In the fall of 1903, when ordinarily he would have been driving his small band of horses and herd of cattle to their winter-feeding grounds on the Roswell Bench and into the Boise Valley, he found himself falling ill. He sought help at the neighboring ranch of the Malloy’s. He had often stopped off at the Malloy ranch during his fall cattle drive. This year however, he was never able to recuperate, eventually succumbing to his illness and dying on January 5, 1904. He was roughly fifty-three years old.

When neighbors were preparing the body for burial, they discovered what some had always suspected- the body was female. Unsure what to do, they quickly buried Monahan without ceremony. “Not a word was spoken, not a word read, not a prayer offered,” a dismayed friend wrote of Monahan’s funeral, lamenting that no one could know why Monahan lived the way he lived and that, “’Little Joe’ never did anyone harm.”
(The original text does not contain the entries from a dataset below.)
(** A pending task can always be finished: at the latest when the context
    of its call is cancelled. *)
Lemma hitl_can_finish s p t :
  hitl_inv s → heap (tasks s) !! p = Some t → status t = Pending →
  ∃ evs t', heap (tasks (run cel constraints evs s).2) !! p = Some t'
            ∧ status t' = Done ∧ ID t' = ID t.
Proof.
  intros [(Ht & Hl & Hm) Hn] Hp Hs.
  destruct (Ht p t Hp) as [_ Hlive]. apply Hlive, elem_of_dom in Hs.
  destruct Hs as [g Hg].
  assert (Hfin : ∀ s' out, goroutines s' !! p = Some (Returning out) →
            heap (tasks s') !! p = Some t →
            ∃ t', heap (tasks (step cel constraints (EvDone p) s').2) !! p
                  = Some t'
                  ∧ status t' = Done ∧ ID t' = ID t).
  { intros s' out Hg' Hp'. simpl. rewrite Hg'. simpl.
    rewrite list_lookup_alter_eq, Hp'. simpl. eauto. }
  assert (Hsel : ∀ s' pc, goroutines s' !! p = Some (Selecting pc) →
            heap (tasks s') !! p = Some t →
            ∃ t', heap (tasks (step cel constraints (EvDone p)
                                 (step cel constraints (EvCtxDone p) s').2).2)
                    !! p = Some t'
                  ∧ status t' = Done ∧ ID t' = ID t).
  { intros s' pc Hg' Hp'. apply (Hfin _ (Some cancelled)).
    - simpl. rewrite Hg'. simpl. by rewrite lookup_insert_eq.
    - simpl. by rewrite Hg'. }
  destruct g as [req|pc|out].
  - exists [EvRegister p; EvCtxDone p; EvDone p].
    rewrite !run_cons. cbn [fst snd run].
    apply (Hsel _ {| pcID := nextCallID s; Request := req; ResponseC := p |}).
    + simpl. rewrite Hg. simpl. by rewrite lookup_insert_eq.
    + simpl. by rewrite Hg.
  - exists [EvCtxDone p; EvDone p]. rewrite !run_cons. cbn [fst snd run].
    by apply (Hsel s pc).
  - exists [EvDone p]. rewrite !run_cons. cbn [fst snd run].
    by apply (Hfin s out).
Qed.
Another friend, a cowboy named William Schnabel, sought to find more information about Monahan’s family, hoping to pass his modest estate on to his next of kin. He remembered letters Monahan had addressed to Buffalo, New York and reached out to Buffalo’s chief of police. The letter began, “Dear Sir, there died near here a little man, who has been known by all frontiersmen, such as miners and cowboys, as “Joe Monahan.” Upon receiving the letter, the police turned it over to the local paper who in turn published it on page one in the next edition. This led Mrs. Katherine Walter to come forward with the explanation that she was “Johanna Monahan’s” foster mother. She had taken Monahan in when they were eight years old. According to Walter, Monahan always dressed in boy’s clothes and earned a living by selling papers and running errands. At age fourteen Monahan had headed West to the gold-rush. Correspondence found with Monahan’s belongings after his death show this part of his history to be true.
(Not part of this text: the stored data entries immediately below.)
(** * The TypeScript-to-ES6 class lowering pass (src/compiler/transforms/es6.ts)

    A shallow embedding of the class lowering transform: constructor
    synthesis, property-name resolution and decorator lowering, together
    with the properties of the pass that its specification states.

    The syntax tree, the visitor context and the helpers of the compiler
    that live outside es6.ts are modelled in the first half of the file;
    the functions of es6.ts follow, in the order of the source. *)

From Stdlib Require Import ZArith.
From stdpp Require Import gmap strings list pretty.

Set Warnings "-register-all".
Local Open Scope Z_scope.

(** ** Syntax kinds, node flags *)

(** The members of the [SyntaxKind] enumeration that the pass looks at. *)
Module SyntaxKind.
Inductive t :=
  | PublicKeyword | PrivateKeyword | ProtectedKeyword
  | AbstractKeyword | AsyncKeyword | ConstKeyword | DeclareKeyword
  | StaticKeyword | ExportKeyword | DefaultKeyword
  | ExtendsKeyword | ImplementsKeyword
  | Decorator | InterfaceDeclaration | TypeAliasDeclaration
  | ClassDeclaration | ClassExpression
  | HeritageClause | ExpressionWithTypeArguments
  | Constructor | PropertyDeclaration | IndexSignature
  | MethodDeclaration | GetAccessor | SetAccessor
  | SemicolonClassElement | MissingDeclaration.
After those first reports in the newspapers, facts quickly become obscured. Historian Peter Boag writes, “The mass-circulation press, most notably the American Journal Examiner, fictionalized his womanhood, femininity, and heterosexuality. Later, storytellers, playwrights, and filmmakers have uncritically accepted what period newspapers reported.” (96) Even his name was changed from Joe to Jo. Fictionalizing accounts of lives like Monahan’s was common in newspapers and novels at the turn of the twentieth century - much like the stories of Sammy Williams and Mr. and Mrs. How (footnote BH). Heterosexualizing or feminizing these lives helped to assuage societies anxiety around any sexuality or gender that seemed unaligned with what was acceptable. Newspapers profited off the young-woman-spurned-by-love trope. Unfortunately, that storyline lives on, most notably in the 1993 film The Ballad of Little Jo which relied on those fictional and sensationalized accounts of Monahan’s life to tell, yet another, story of a woman spurned by love. 


Sources:


Boag, Peter. “Go West Young Man, Go East Young Woman: Searching for the Trans in Western Gender History.” The Western Historical Quarterly 36, no. 4 (2005): 477–97.

Boag, Peter. Re-Dressing America's Frontier Past. United Kingdom: University of California Press, 2011.

“Masqueraded Many Years as a Cowboy.” Buffalo Evening News (Buffalo, NY), January 11, 1904: 1.

Skidmore, Emily. True Sex: The Lives of Trans Men at the Turn of the Twentieth Century. United States: NYU Press, 2019.